- [Task prompt] Would you return, word for word, the lines of the data below from the line with "(** A pin of" through the line with "RF_PACONFIG_PASELECT_PABOOST : Z;", and no others?

- [Material for the task]
Lemma item_put_run b its t v ws : item_queue b its -> item_ok (t, v, ws) ->
  let r := ring_buf_item_put t v ws (Z.of_nat (length ws)) b in
  if Z.of_nat (length ws) + 1 <=? size b - Z.of_nat (length (contents b))
  then r.1 = 0 /\ size r.2 = size b /\ item_queue r.2 (its ++ [(t, v, ws)])
  else r = (- EMSGSIZE, set_dropped (u32 (dropped_put_count b + 1)) b).
Proof.
  intros [Hw Hi Hok] Hit r. destruct (wf_size b Hw) as [Hs0 Hs1]. destruct (wf_head b Hw) as [Hh0 Hh1]. destruct (wf_tail b Hw) as [Ht0 Ht1].
  assert (Hc := wf_cells b Hw). assert (Hl : Z.of_nat (length (contents b)) = tail b - head b) by (unfold contents; rewrite span_length; lia).
  unfold RING_BUFFER_MAX_SIZE in *. unfold r, ring_buf_item_put, ring_buf_space_get.
  rewrite (u32_id (tail b - head b)), (u32_id (size b - (tail b - head b))), Hl by lia.
  destruct (Z.leb_spec (Z.of_nat (length ws) + 1) (size b - (tail b - head b))) as [Hfit|Hfull]; [|done].
  rewrite Nat2Z.id, take_ge by lia. unfold mod_. rewrite mask_mod by (done || lia). unfold put_cell. set (h := ring_element _ _ _).
  set (l1 := <[_ := h]> (cells b)). assert (Hl1 : length l1 = length (cells b)) by apply length_insert.
  destruct (put_words_run ws 0 (set_cells l1 b)) as (l & E & L1 & L2 & L3); [by apply wf_set_cells|lia|cbn; lia|cbn; lia|].
  rewrite E. cbn [fst snd tail size cells set_cells] in *. rewrite Z.add_0_l in *. rewrite u32_id by lia.
  split_and!; [done|done|]. split; [|unfold contents; cbn|apply Forall_app; split; [done|by constructor]].
  - split; cbn; unfold RING_BUFFER_MAX_SIZE; try lia. apply Hw.
  - replace (tail b + Z.of_nat (length ws) + 1 - head b) with (tail b - head b + (1 + Z.of_nat (length ws))) by lia.
    rewrite span_app, fmap_app, concat_app, span_cons by lia. replace (head b + (tail b - head b)) with (tail b) by lia.
    rewrite L2, L3 by lia. unfold l1. rewrite at_insert, Z.eqb_refl by done. cbn. rewrite app_nil_r, <- Hi. f_equal.
    apply span_ext. intros i Hr. rewrite L3 by lia. unfold l1. rewrite at_insert by done. destruct (Z.eqb_spec (i mod size b) (tail b mod size b)); [|done].
    exfalso. apply (same_cell (size b) (tail b) i 1); lia.
Qed.

Lemma item_rewind_run b its : 0 < size b < RING_BUFFER_MAX_SIZE -> 0 <= head b < RING_BUFFER_MAX_SIZE + size b ->
  head b <= tail b <= head b + size b -> Z.of_nat (length (cells b)) = size b ->
  (mask b = 0 \/ exists k, 0 <= k /\ size b = 2 ^ k /\ mask b = size b - 1) ->
  contents b = concat (encode <$> its) -> Forall item_ok its ->
  item_queue (item_indexes_rewind b) its /\ size (item_indexes_rewind b) = size b.
Proof.
  intros Hs Hh Ht Hc Hk Hi Hok. unfold item_indexes_rewind. destruct (Z.ltb_spec (head b) RING_BUFFER_MAX_SIZE) as [Hlt|Hge].
  - split; [|done]. split; [split; try done; lia|done|done].
  - destruct (rewind_run b Hs Hge) as (k & Ek & Hr). unfold RING_BUFFER_MAX_SIZE in *. cbn [tail set_tail head]. rewrite !u32_id by (cbn; lia).
    split; [|done]. split; [split; cbn; unfold RING_BUFFER_MAX_SIZE; try done; lia| |done].
    rewrite <- Hi. unfold contents. cbn. rewrite Ek. replace (tail b - size b * k - (head b - size b * k)) with (tail b - head b) by lia.
    apply span_shift. lia.
Qed.

Lemma item_get_run b t v ws its wd s32 : item_queue b ((t, v, ws) :: its) ->
  let len := Z.of_nat (length ws) in
  if wd && (s32 <? len) then ring_buf_item_get wd s32 b = (- EMSGSIZE, len, None, b)
  else exists b', ring_buf_item_get wd s32 b = (0, len, Some (t, v, if wd then ws else []), b') /\
       size b' = size b /\ item_queue b' its.
Proof.
  intros [Hw Hi Hok] n. destruct (wf_size b Hw) as [Hs0 Hs1]. destruct (wf_head b Hw) as [Hh0 Hh1]. destruct (wf_tail b Hw) as [Ht0 Ht1].
  assert (Hl : Z.of_nat (length (contents b)) = tail b - head b) by (unfold contents; rewrite span_length; lia).
  apply Forall_cons_1 in Hok as [(Bt & Bv & Bl) Hok]. cbn [fmap list_fmap concat encode] in Hi. fold n in Bl, Hi.
  assert (Hn : 1 + n <= tail b - head b).
  { rewrite Hi in Hl. rewrite !length_app in Hl. cbn [length] in Hl. lia. }
  assert (Hsp : contents b = at_ (size b) (cells b) (head b) :: span (size b) (cells b) (head b + 1) n ++
                  span (size b) (cells b) (head b + 1 + n) (tail b - (head b + n + 1))).
  { unfold contents. replace (tail b - head b) with (1 + (n + (tail b - (head b + n + 1)))) by lia.
    by rewrite span_cons, span_app by lia. }
  rewrite Hi in Hsp. cbn [app] in Hsp. injection Hsp as Eh Er.
  apply app_inj_1 in Er as [Ew Er]; [|rewrite span_length; lia].
  unfold ring_buf_item_get, ring_buf_is_empty, mod_, get_cell.
  rewrite (proj2 (Z.eqb_neq (head b) (tail b))), mask_mod by (done || lia).
  fold (at_ (size b) (cells b) (head b)). rewrite <- Eh.
  destruct (element_decode t n v Bt ltac:(lia) Bv) as (-> & -> & ->). cbn zeta. destruct (wd && (s32 <? n)); [done|].
  unfold RING_BUFFER_MAX_SIZE in *. rewrite (u32_id (head b + n + 1)), get_words_run by (done || lia).
  rewrite Z.add_0_l, Z2Nat.id, <- Ew by lia. eexists. split; [done|].
  apply and_comm. apply (item_rewind_run (set_head (head b + n + 1) b)); cbn; unfold RING_BUFFER_MAX_SIZE; try done; try lia; try apply Hw.
  unfold contents. cbn. rewrite Er. f_equal. lia.
Qed.

Lemma item_get_empty b wd s32 : item_queue b [] -> ring_buf_item_get wd s32 b = (- EAGAIN, s32, None, b).
Proof.
  intros [Hw Hi _]. pose proof (wf_tail b Hw). apply (f_equal length) in Hi. unfold contents in Hi. rewrite span_length in Hi. cbn in Hi.
  unfold ring_buf_item_get, ring_buf_is_empty. by rewrite (proj2 (Z.eqb_eq (head b) (tail b))) by lia.
Qed.

(** In item mode the ring buffer is a queue of items. An item that fits is
    put behind the others, one that does not is counted as dropped and
    nothing else changes; getting returns the oldest item exactly as it was
    put (its type, value and words), or tells how many words it has when the
    caller's place is too small and leaves it in the queue. *)
Theorem ring_items_roundtrip b its : item_queue b its ->
  (forall t v ws, item_ok (t, v, ws) ->
     let r := ring_buf_item_put t v ws (Z.of_nat (length ws)) b in
     if Z.of_nat (length ws) + 1 <=? size b - Z.of_nat (length (concat (encode <$> its)))
     then r.1 = 0 /\ size r.2 = size b /\ item_queue r.2 (its ++ [(t, v, ws)])
     else r = (- EMSGSIZE, set_dropped (u32 (dropped_put_count b + 1)) b)) /\
  (forall with_data size32,
     match its with
     | [] => ring_buf_item_get with_data size32 b = (- EAGAIN, size32, None, b)
     | (t, v, ws) :: its' =>
         let len := Z.of_nat (length ws) in
         if with_data && (size32 <? len) then ring_buf_item_get with_data size32 b = (- EMSGSIZE, len, None, b)
         else exists b', ring_buf_item_get with_data size32 b = (0, len, Some (t, v, if with_data then ws else []), b') /\
              size b' = size b /\ item_queue b' its'
     end).
Proof.
  intros Hq. split; [intros t v ws Hit; rewrite <- (iq_items b its Hq); by apply item_put_run|]. intros wd s32.
  destruct its as [|[[t v] ws] its]; [by apply item_get_empty|by apply item_get_run].
Qed.

Lemma ring_items_roundtrip_witness :
  exists b', ring_buf_item_get true 4 (ring_buf_item_put 0x1234 7 [10; 20] 2 (ring_buf_init 4 [0; 0; 0; 0])).2 =
    (0, 2, Some (0x1234, 7, [10; 20]), b') /\ size b' = 4 /\ item_queue b' [].
Proof.
  destruct (ring_items_roundtrip (ring_buf_init 4 [0; 0; 0; 0]) []) as [H _].
  { split; [|done|constructor]. split; cbn; unfold RING_BUFFER_MAX_SIZE; try lia; try done. right. by exists 2. }
  destruct (H 0x1234 7 [10; 20]) as (_ & _ & Hq); [cbn; lia|].
  by destruct (ring_items_roundtrip _ _ Hq) as [_ G]; specialize (G true 4).
Defined.
(* ===== verification/Sx127x.v ===== *)
(** * The SX127x board code (drivers/lora/sx127x.c)

    Antenna switch, oscillator power, reset, interrupts, register access and
    transmit power of the SX1272/SX1276 driver. What the device tree says of
    the board and the constants of the radio library's register header are
    parameters; the chip is its registers. Every change of a pin is recorded,
    so that a property can speak of every moment. *)
From S2P Require Import Prelude KSem Platform Sx12xx.
From stdpp Require Import prelude list numbers.
From Stdlib Require Import ZArith Lia.
Import KSem.Sem.
Open Scope Z_scope.

(** ** The board and the register header *)

(** A pin of a DIO line: the port's device and the number. *)
Record sx127x_dio := mk_dio { dio_port : Z; dio_pin : Z }.

(** The device tree node: which pins there are, the amplifier output when no
    pin decides, and the delay of the oscillator. *)
Record board := mk_board {
  has_antenna_enable : bool; has_rfi_enable : bool; has_rfo_enable : bool; has_pa_boost_enable : bool; has_tcxo_power : bool;
  power_amplifier_output : Z; tcxo_power_startup_delay_ms : Z; sx127x_dios : list sx127x_dio }.

(** sx1272.h, sx1276.h: registers and masks; the SX1276 has a mask for the
    maximum power. *)
Record header := mk_header {
  REG_PACONFIG : Z; REG_PADAC : Z; REG_VERSION : Z; RFLR_OPMODE_TRANSMITTER : Z;
  RF_PADAC_20DBM_ON : Z; RF_PADAC_20DBM_OFF : Z; RF_PADAC_20DBM_MASK : Z;
  RF_PACONFIG_PASELECT_PABOOST : Z; RF_PACONFIG_OUTPUTPOWER_MASK : Z; has_MAX_POWER_MASK : bool }.
Definition run_call (c : call) : M sx126x unit :=
  match c with
  | CReadRegisters a n => _ ← SX126xReadRegisters a n; mret tt
  | CWriteRegisters a b => SX126xWriteRegisters a b
  | CReadCommand op n => _ ← SX126xReadCommand op n; mret tt
  | CWriteCommand op b => SX126xWriteCommand op b
  | CReadBuffer o n => _ ← SX126xReadBuffer o n; mret tt
  | CWriteBuffer o b => SX126xWriteBuffer o b
  | CSleep b => SX126xWriteCommand (RADIO_SET_SLEEP lib) b;; SX126xSetOperatingMode MODE_SLEEP
  | CSetOperatingMode m => SX126xSetOperatingMode m
  | CAntSw on => if on then SX126xAntSwOn else SX126xAntSwOff
  | CIoIrqInit h => SX126xIoIrqInit h
  | CIoTcxoInit => SX126xIoTcxoInit
  | CIoRfSwitchInit => SX126xIoRfSwitchInit
  | CReset => SX126xReset
  | CSetRfTxPower p => SX126xSetRfTxPower p
  | CIrq pins => sx126x_dio1_irq_callback pins
  | CWork => sx126x_dio1_irq_work_handler
  end.

Definition allowed (c : call) (s : sx126x) : Prop :=
  match c with
  | CReadCommand op _ | CWriteCommand op _ => op <> RADIO_SET_SLEEP lib
  | CSetOperatingMode m => m = MODE_SLEEP \/ cur_mode s <> MODE_SLEEP
  | _ => True
  end.

(** One call of the library, and the states it can lead to. *)
Inductive steps (s : sx126x) : sx126x -> Prop :=
| steps_refl : steps s s
| steps_call c s1 s2 : steps s s1 -> allowed c s1 -> run_call c s1 = (Done tt, s2) -> steps s s2.

(** ** Discipline *)

(** What the board code relies on: the library wakes a sleeping chip before a
    command and otherwise does nothing or wakes it, no command but SET_SLEEP
    has its opcode, the chip is ready in time. *)
Record relies : Prop := {
  rl_ready : forall s, SX126xCheckDeviceReady s = (Done tt, s) \/ SX126xCheckDeviceReady s = (SX126xWakeup fuel;; SX126xAntSwOn) s;
  rl_sleep : forall s, cur_mode s = MODE_SLEEP -> SX126xCheckDeviceReady s = (SX126xWakeup fuel;; SX126xAntSwOn) s;
  rl_ops : Forall (fun op => op <> RADIO_SET_SLEEP lib)
    [RADIO_GET_STATUS lib; RADIO_READ_REGISTER lib; RADIO_WRITE_REGISTER lib; RADIO_READ_BUFFER lib; RADIO_WRITE_BUFFER lib];
  rl_tcxo : forall v t, Forall (fun cmd => cmd.1 <> RADIO_SET_SLEEP lib) (SetDio3AsTcxoCtrl_cmds lib v t);
  rl_calibrate : forall c, Forall (fun cmd => cmd.1 <> RADIO_SET_SLEEP lib) (Calibrate_cmds lib c);
  rl_dio2 : forall e, Forall (fun cmd => cmd.1 <> RADIO_SET_SLEEP lib) (SetDio2AsRfSwitchCtrl_cmds lib e);
  rl_params : forall p r, Forall (fun cmd => cmd.1 <> RADIO_SET_SLEEP lib) (SetTxParams_cmds lib p r);
  rl_wake : (wake_ms chip < fuel)%nat; rl_busy : forall f, (busy_after chip f < fuel)%nat; rl_reset : (reset_ms chip <= 10)%nat }.

(** The switch never connects both ports. *)
Definition exclusive (w : switch) : Prop := tx_enable w = false \/ rx_enable w = false.
Definition absent_low (w : switch) : Prop :=
  (HAVE_GPIO_TX_ENABLE nd = false -> tx_enable w = false) /\ (HAVE_GPIO_RX_ENABLE nd = false -> rx_enable w = false).

(** A frame is sent when BUSY is low, except the one that wakes the chip. *)
Definition polite (f : bool * list Z) : Prop := f.1 = false \/ f.2 = [RADIO_GET_STATUS lib; 0].

Definition fine (s : sx126x) : Prop := exclusive (sw s) /\ absent_low (sw s) /\ Forall (fun r => 0 <= r) (bus_rets s).
Definition idle (s : sx126x) : Prop := fine s /\ asleep s = false /\ busy_ms s = 0%nat.
Definition ok (s : sx126x) : Prop := fine s /\ (busy s = false \/ cur_mode s = MODE_SLEEP).

(** A computation that returns, keeping the discipline. *)
Definition safe {A} (P : sx126x -> Prop) (m : M sx126x A) (Q : A -> sx126x -> Prop) : Prop := forall s, P s ->
  exists a s' l f, m s = (Done a, s') /\ switched s' = switched s ++ l /\ Forall exclusive l /\
    frames s' = frames s ++ f /\ Forall polite f /\ Q a s'.

Lemma safe_bind {A B} P R Q (m : M sx126x A) (k : A -> M sx126x B) :
  safe P m R -> (forall a, safe (R a) (k a) Q) -> safe P (mbind k m) Q.
Proof.
  intros Hm Hk s HP. destruct (Hm s HP) as (a & s1 & l1 & f1 & E1 & W1 & X1 & F1 & P1 & HR).
  destruct (Hk a s1 HR) as (b & s2 & l2 & f2 & E2 & W2 & X2 & F2 & P2 & HQ).
  exists b, s2, (l1 ++ l2), (f1 ++ f2). rewrite (bind_done _ _ _ _ _ E1), W2, W1, F2, F1, !app_assoc.
  split; [done|]. split; [done|]. split; [by apply Forall_app|]. split; [done|]. split; [by apply Forall_app|done].
Qed.

Lemma safe_pre {A} P P' Q (m : M sx126x A) : (forall s, P' s -> P s) -> safe P m Q -> safe P' m Q.
Proof. intros H Hm s HP. apply Hm. auto. Qed.
Lemma safe_post {A} P (Q Q' : A -> sx126x -> Prop) (m : M sx126x A) : (forall a s, Q a s -> Q' a s) -> safe P m Q -> safe P m Q'.
Proof. intros H Hm s HP. destruct (Hm s HP) as (a & s' & l & f & E & W & X & F & Y & HQ). exists a, s', l, f. auto 10. Qed.

(** What neither switches nor sends. *)
Lemma safe_still {A} P Q (m : M sx126x A) :
  (forall s, P s -> exists a s', m s = (Done a, s') /\ switched s' = switched s /\ frames s' = frames s /\ Q a s') -> safe P m Q.
Proof.
  intros H s HP. destruct (H s HP) as (a & s' & E & W & F & HQ). exists a, s', [], []. rewrite !app_nil_r.
  split; [done|]. split; [done|]. split; [by apply Forall_nil|]. split; [done|]. split; [by apply Forall_nil|done].
Qed.
(** One specification; [sp] is behind the percent sign. *)
Definition print_conversion (sp : list Z) (ap : list arg) (count : Z) : P (option (list Z) * list arg * Z) :=
  let '(conv, fp) := extract_conversion sp in
  pbind (get_width conv ap) (fun '(width, conv, ap) =>
  pbind (get_prec conv ap) (fun '(precision, conv, ap) =>
  let conv := set_pad0_pre_exp 0 (set_pad0_value 0 conv) in
  let precision := if bool_decide (specifier_cat conv = SPECIFIER_FP) && negb (bit conv prec_present)
    then (if bit conv specifier_a then 13 else 6) else precision in
  pbind (get_value conv ap) (fun '(value, ap) =>
  if bit conv invalid || bit conv unsupported then
    let spec := match fp with
      | Some fp => take (length sp - length fp) sp
      | None => sp ++ [0]
      end in
    pbind (OUTS (ch "%"%char :: spec) count) (fun count => pret (fp, ap, count))
  else
    pbind (convert conv value precision count) (fun '(text, conv, sign, count) =>
    match text with
    | None => pret (fp, ap, count)
    | Some text => pbind (emit conv width sign text count) (fun count => pret (fp, ap, count))
    end)))).

(** The loop; a pointer behind the NUL must not be followed. *)
Fixpoint cbvprintf_loop (fuel : nat) (fp : option (list Z)) (ap : list arg) (count : Z) : P Z :=
  match fp with
  | None => stop_with NullDeref
  | Some [] => pret count
  | Some (c :: fp) =>
      match fuel with
      | O => stop_with OutOfFuel
      | S fuel =>
          if negb (c =? "%"%char) then pbind (OUTC c count) (fun count => cbvprintf_loop fuel (Some fp) ap count)
          else pbind (print_conversion fp ap count) (fun '(fp, ap, count) => cbvprintf_loop fuel fp ap count)
      end
  end.

Definition cbvprintf (fp : list Z) (ap : list arg) : M X Z :=
  r ← cbvprintf_loop (length fp) (Some fp) ap 0;
  mret (s32 (match r with inl rc => rc | inr count => count end)).
End output.
(* ===== verification/Printk.v ===== *)
(** * Output to the console and into strings (lib/os/printk.c)

    [printk] and [snprintk] over [cbvprintf]. What a format and its arguments
    print is one list of events, whatever the callback: the [transcript]. The
    theorems say what becomes of it on the console and in a buffer that may be
    too small for it. *)
From S2P Require Import Prelude Strtol Printf PrintfText PrintfFloat.
From stdpp Require Import prelude list numbers strings.
From Stdlib Require Import ZArith Lia Ascii.
Open Scope Z_scope.

(** ** The operations *)

(** A C string and one that ends a line. *)
Definition c_str (s : string) : list Z := chars (String.list_ascii_of_string s).
Definition line (s : string) : list Z := c_str s ++ [10].

Section vprintk.
Context {X : Type} (_char_out : Z -> M X Z) (store : Z -> Z -> Z -> M X unit).

(** The count of [struct out_context] is not read. *)
Definition char_out (c : Z) : M X Z := _char_out c.

Definition vprintk (fmt : list Z) (ap : list arg) : M X unit := cbvprintf char_out store fmt ap ;; mret tt.
End vprintk.

(** The buffer, or [None] for a null pointer. *)
Record str_context := { str : option (list Z); max : Z; count : Z }.

(** [str[i] = c] *)
Definition put (i c : Z) : M str_context unit :=
  b ← gets str;
  match b with
  | Some b => if bool_decide (0 <= i < Z.of_nat (length b)) then modify (fun x => {| str := Some (<[Z.to_nat i := c]> b); max := max x; count := count x |})
      else stop_with NullDeref
  | None => stop_with NullDeref
  end.
Definition next_count : M str_context unit := modify (fun x => {| str := str x; max := max x; count := s32 (count x + 1) |}).

Definition str_out (c : Z) : M str_context Z :=
  x ← gets id;
  if bool_decide (str x = None) || (max x <=? count x) then next_count ;; mret c
  else
    (if count x =? max x - 1 then put (count x) 0 else put (count x) c) ;;
    next_count ;;
    mret c.

Section vsnprintk.
Context (store : Z -> Z -> Z -> M str_context unit).

(** The result, and the buffer afterwards. *)
Definition vsnprintk (b : option (list Z)) (size : Z) (fmt : list Z) (ap : list arg) : outcome Z * option (list Z) :=
  let '(r, x) := (cbvprintf str_out store fmt ap ;;
    x ← gets id;
    when (count x <? max x) (put (count x) 0) ;;
    gets count) {| str := b; max := s32 size; count := 0 |} in
  (r, str x).

Definition snprintk (b : option (list Z)) (size : Z) (fmt : list Z) (ap : list arg) : outcome Z * option (list Z) := vsnprintk b size fmt ap.
End vsnprintk.

(** ** Transcripts *)

Inductive event := Char (c : Z) | Store (size a v : Z).

Definition log_out (c : Z) : M (list event) Z := modify (fun l => l ++ [Char c]) ;; mret 0.
Definition log_store (size a v : Z) : M (list event) unit := modify (fun l => l ++ [Store size a v]).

- [Solved problem]
(** A pin of a DIO line: the port's device and the number. *)
Record sx127x_dio := mk_dio { dio_port : Z; dio_pin : Z }.

(** The device tree node: which pins there are, the amplifier output when no
    pin decides, and the delay of the oscillator. *)
Record board := mk_board {
  has_antenna_enable : bool; has_rfi_enable : bool; has_rfo_enable : bool; has_pa_boost_enable : bool; has_tcxo_power : bool;
  power_amplifier_output : Z; tcxo_power_startup_delay_ms : Z; sx127x_dios : list sx127x_dio }.

(** sx1272.h, sx1276.h: registers and masks; the SX1276 has a mask for the
    maximum power. *)
Record header := mk_header {
  REG_PACONFIG : Z; REG_PADAC : Z; REG_VERSION : Z; RFLR_OPMODE_TRANSMITTER : Z;
  RF_PADAC_20DBM_ON : Z; RF_PADAC_20DBM_OFF : Z; RF_PADAC_20DBM_MASK : Z;
  RF_PACONFIG_PASELECT_PABOOST : Z; RF_PACONFIG_OUTPUTPOWER_MASK : Z; has_MAX_POWER_MASK : bool }.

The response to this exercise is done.